- [Task directions]: All lines from the one containing "errors => mret" to the final line of the material should be retyped exactly. Nothing else belongs in the response.

- [Provided records]:
(** [b.decode("utf-8")] in its strict form: a sequence that is too long
    for its character, a surrogate or a code point beyond U+10FFFF is
    refused. *)
Fixpoint utf8_decode (b : bytes) : option str :=
  match b with
  | [] => Some []
  | b0 :: r0 =>
      if b0 <? 128 then option_map (cons b0) (utf8_decode r0)
      else if b0 <? 192 then None
      else if b0 <? 224 then
        match r0 with
        | b1 :: r1 =>
            let c := (b0 - 192) * 64 + (b1 - 128) in
            if continuation b1 && (128 <=? c)
            then option_map (cons c) (utf8_decode r1)
            else None
        | _ => None
        end
      else if b0 <? 240 then
        match r0 with
        | b1 :: b2 :: r2 =>
            let c := ((b0 - 224) * 64 + (b1 - 128)) * 64 + (b2 - 128) in
            if continuation b1 && continuation b2 && (2048 <=? c)
               && negb (in_range 55296 57343 c)
            then option_map (cons c) (utf8_decode r2)
            else None
        | _ => None
        end
      else if b0 <? 248 then
        match r0 with
        | b1 :: b2 :: b3 :: r3 =>
            let c := (((b0 - 240) * 64 + (b1 - 128)) * 64 + (b2 - 128)) * 64
                     + (b3 - 128) in
            if continuation b1 && continuation b2 && continuation b3
               && (65536 <=? c) && (c <? 1114112)
            then option_map (cons c) (utf8_decode r3)
            else None
        | _ => None
        end
      else None
  end.

(** ** Letter case *)

(** A position and a piece with their ASCII capitals made small. *)
Definition low_cursor (st : cursor) : cursor :=
  (option_map ascii_lower (fst st), map ascii_lower (snd st)).

Definition low_piece (p : piece) : piece :=
  match p with
  | Gap c => Gap (ascii_lower c)
  | Hit x => Hit (map ascii_lower x)
  end.

(** A pattern that cannot tell a capital from its small letter: its
    classes do not, and its characters are ASCII when the case is ignored
    and no letters when it is not. *)
Fixpoint case_blind (ic : bool) (r : regex) : Prop :=
  match r with
  | Eps | Bnd | Bos => True
  | Chr c =>
      if ic then is_ascii c = true
      else in_range 65 90 c || in_range 97 122 c = false
  | Cls p | Rep _ p => forall x, p (ascii_lower x) = p x
  | Cat a b | Alt a b => case_blind ic a /\ case_blind ic b
  | Opt a => case_blind ic a
  end.

(** ** The head of a rewritten prompt *)

(** The text with which the first section opens, up to the verb of the
    role line. *)
Definition heading : str := txt "Role:" ++ nl ++ txt "You are".

(** ** Tactics *)

(** Discharges [contains term lowered = false] for a listed term that is
    neither of the two excepted ones from a hypothesis about all such
    terms. *)
Ltac absent :=
  match goal with
  | H : forall term : str, In term _ -> _ |- _ =>
      apply H;
      [ vm_compute; repeat (first [left; reflexivity | right])
      | vm_compute; discriminate
      | vm_compute; discriminate ]
  end.

(** Rewrites with an equation [H] about the matcher wherever the goal
    calls it on a convertible position. *)
Ltac rewrite_m H :=
  match type of H with
  | _ = ?rhs =>
      match goal with
      | |- context [m ?ic ?r ?st] =>
          let E := fresh "E" in
          assert (E : m ic r st = rhs) by exact H;
          rewrite E; clear E
      end
  end.

(** * Properties *)

(** ** The score *)

Lemma count_values (c : Checks) :
  Z.of_nat (length (filter (fun value => value) (values c))) = true_checks c.
Proof.
  destruct c as [[] [] [] [] [] [] [] []]; reflexivity.
Qed.

Lemma true_checks_range (c : Checks) : (0 <= true_checks c <= 8)%Z.
Proof.
  unfold true_checks, b2z.
  destruct (has_role c), (has_task c), (has_inputs c), (has_constraints c),
    (has_format c), (has_examples c), (has_steps c), (has_success_criteria c);
    lia.
Qed.
(** *** Problem 3: wrong data types *)

Definition problem_03_wrong_data_types (num_rows : Z) : M unit :=
  prefix <- get_table_prefix ;;
  execute (sql_create_transactions_bad_types prefix) None ;;
  let batch_size := 1000 in
  for_each (py_range 0 num_rows batch_size) (fun batch_start =>
    let batch_end := Z.min (batch_start + batch_size) num_rows in
    rows <- lift (for_fold (py_range batch_start batch_end 1) []
      (fun i rows =>
         (* Store numbers as strings with inconsistent formatting *)
         a1 <- (x <- random_uniform 10 1000 ;; fmt_float ".2f" x) ;;
         a2 <- (x <- random_uniform 10 1000 ;;
                s <- fmt_float ".2f" x ;; ret ("$" ++ s)%string) ;;
         a3 <- (x <- random_uniform 10 1000 ;; fmt_float ".4f" x) ;;
         a4 <- (x <- random_uniform 10 1000 ;; ret (str (int_of_float x))) ;;
         let amount_formats := [a1; a2; a3; a4] in
         (* Store dates as strings with different formats *)
         date_val <- fake_date_between (- years 2) 0 ;;
         d1 <- date_strftime date_val "%Y-%m-%d" ;;
         d2 <- date_strftime date_val "%m/%d/%Y" ;;
         d3 <- date_strftime date_val "%d-%m-%Y" ;;
         d4 <- date_strftime date_val "%B %d, %Y" ;;
         d5 <- date_strftime date_val "%Y%m%d" ;;
         let date_formats := [d1; d2; d3; d4; d5] in
         amount <- random_choice "" amount_formats ;;
         transaction_date <- random_choice "" date_formats ;;
         quantity <- random_randint 1 100 ;;
         is_refund <- random_choice ""
           ["true"; "false"; "True"; "False"; "1"; "0"; "yes"; "no"] ;;
         customer_age <- random_randint 18 80 ;;
         ret (rows ++ [[VStr (str (i + 1)); VStr amount;
                        VStr transaction_date; VStr (str quantity);
                        VStr is_refund; VStr (str customer_age)]]))) ;;
    executemany (sql_insert_transactions_bad_types prefix) rows) ;;
  commit.

(** *** Problem 4: missing NOT NULL constraints *)

(** [value if random.random() > p else None]: the draw comes first. *)
Definition unless_null (p : Q) (value : Gen Value) : Gen Value :=
  u <- random_random ;;
  if Qltb p u then value else ret VNone.
(** The request body as the handler receives it: every field present and
    of its declared type, the surface a finite float. (What the service
    does with a surface that is read as an infinity is in [Wire] below.) *)
Record ApartmentFeatures : Type := {
  rooms : Z;
  bathrooms : Z;
  total_surface : Q;
  building_age : Z;
  floor_material : string;
  style : string
}.

(** One entry of the error list pydantic reports: where, which
    constraint, and the bound of the constraint. *)
Inductive constraint : Type := greater_than_equal | less_than_equal.

Record validation_error : Type := {
  loc : list string;
  type_ : constraint;
  ctx : Q
}.

Definition check_field (name : string) (f : Field) (v : Q) : list validation_error :=
  if negb (Qle_bool (ge f) v)
  then [{| loc := ["body"; name]; type_ := greater_than_equal; ctx := ge f |}]
  else if negb (Qle_bool v (le f))
  then [{| loc := ["body"; name]; type_ := less_than_equal; ctx := le f |}]
  else [].

(** Validation of the body against the model, field by field in
    declaration order; the two [str] fields carry no constraint. *)
Definition validate (b : ApartmentFeatures) : list validation_error :=
  check_field "rooms" rooms_field (inject_Z (rooms b))
  ++ check_field "bathrooms" bathrooms_field (inject_Z (bathrooms b))
  ++ check_field "total_surface" total_surface_field (total_surface b)
  ++ check_field "building_age" building_age_field (inject_Z (building_age b)).

Record interval : Type := { lower : Q; upper : Q }.

Record prediction : Type := {
  predicted_rent : Q;
  confidence_interval : interval;
  confidence_level : string;
  currency : string;
  features : ApartmentFeatures
}.

Record bounds : Type := { min : Z; max : Z }.

Record info_features : Type := {
  info_rooms : bounds;
  info_bathrooms : bounds;
  info_total_surface : bounds;
  info_building_age : bounds;
  floor_materials : list string;
  styles : list string
}.

Record info : Type := { model_type : string; info_of : info_features }.

Section Handlers.
Context `{Learning}.
Variable loaded : artifacts.

Definition predict_rent (features : ApartmentFeatures) : io prediction :=
  try_except
    (if negb (LabelEncoder.mem (floor_material features) (le_floor loaded))
     then raise (Py.HTTPException 400
            ("Invalid floor_material. Valid values are: "
             +:+ Py.str_list (LabelEncoder.classes_ (le_floor loaded))))
     else if negb (LabelEncoder.mem (style features) (le_style loaded))
     then raise (Py.HTTPException 400
            ("Invalid style. Valid values are: "
             +:+ Py.str_list (LabelEncoder.classes_ (le_style loaded))))
     else
       floor_encoded ← lift (codes ← LabelEncoder.transform (le_floor loaded)
                                        [floor_material features];
                             Py.getitem codes 0);
       style_encoded ← lift (codes ← LabelEncoder.transform (le_style loaded)
                                        [style features];
                             Py.getitem codes 0);
       let features_array :=
         [[inject_Z (rooms features);
           inject_Z (bathrooms features);
           total_surface features;
           inject_Z (building_age features);
           inject_Z floor_encoded;
           inject_Z style_encoded]] in
       '(prediction, prediction_intervals) ←
         model_predict (conformal_model loaded) features_array (5 # 100);
       p ← lift (Py.getitem prediction 0);
       lo ← lift (getitem3 prediction_intervals 0 0 0);
       up ← lift (getitem3 prediction_intervals 0 1 0);
       mret {| predicted_rent := Py.round2 p;
               confidence_interval := {| lower := Py.round2 lo; upper := Py.round2 up |};
               confidence_level := "95%";
               currency := "USD";
               features := features |})
    (fun e =>
       match e with
       | Py.HTTPException _ _ => raise e
       | _ => _ ← emit (LoggerError ("Prediction error: " +:+ Py.str_exn e));
              raise (Py.HTTPException 500 ("Prediction error: " +:+ Py.str_exn e))
       end).

Definition model_info : info :=
  {| model_type := "RandomForestRegressor";
     info_of :=
       {| info_rooms := {| min := 1; max := 5 |};
          info_bathrooms := {| min := 1; max := 3 |};
          info_total_surface := {| min := 30; max := 200 |};
          info_building_age := {| min := 0; max := 50 |};
          floor_materials := LabelEncoder.classes_ (le_floor loaded);
          styles := LabelEncoder.classes_ (le_style loaded) |} |}.

(** *** The routes as the framework serves them

    The application registers no exception handler of its own, so
    fastapi's defaults apply: a body that fails validation is answered
    with status 422 and the list of errors without the handler being
    called; an [HTTPException] becomes a response with its status and
    detail; a returned value becomes a 200 response. *)
Inductive content : Type :=
| JsonPrediction (p : prediction)
| JsonInfo (i : info)
| JsonDetail (detail : string)
| JsonErrors (detail : list validation_error).

Record response : Type := { status_code : Z; body : content }.

Definition respond (r : Py.result content) : response :=
  match r with
  | Py.Return c => {| status_code := 200; body := c |}
  | Py.Raise (Py.HTTPException s d) => {| status_code := s; body := JsonDetail d |}
  | Py.Raise _ => {| status_code := 500; body := JsonDetail "Internal Server Error" |}
  end.

Definition post_predict (b : ApartmentFeatures) : io response :=
  match validate b with
  | [] => let run := predict_rent b in
          Io (Py.Return (respond (JsonPrediction <$> outcome run))) (trace run)
  | errors => mret {| status_code := 422; body := JsonErrors errors |}
  end.

Definition get_info : io response :=
  mret {| status_code := 200; body := JsonInfo model_info |}.
End Handlers.
End Api.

- [Solution to the exercise]:
  | errors => mret {| status_code := 422; body := JsonErrors errors |}
  end.

Definition get_info : io response :=
  mret {| status_code := 200; body := JsonInfo model_info |}.
End Handlers.
End Api.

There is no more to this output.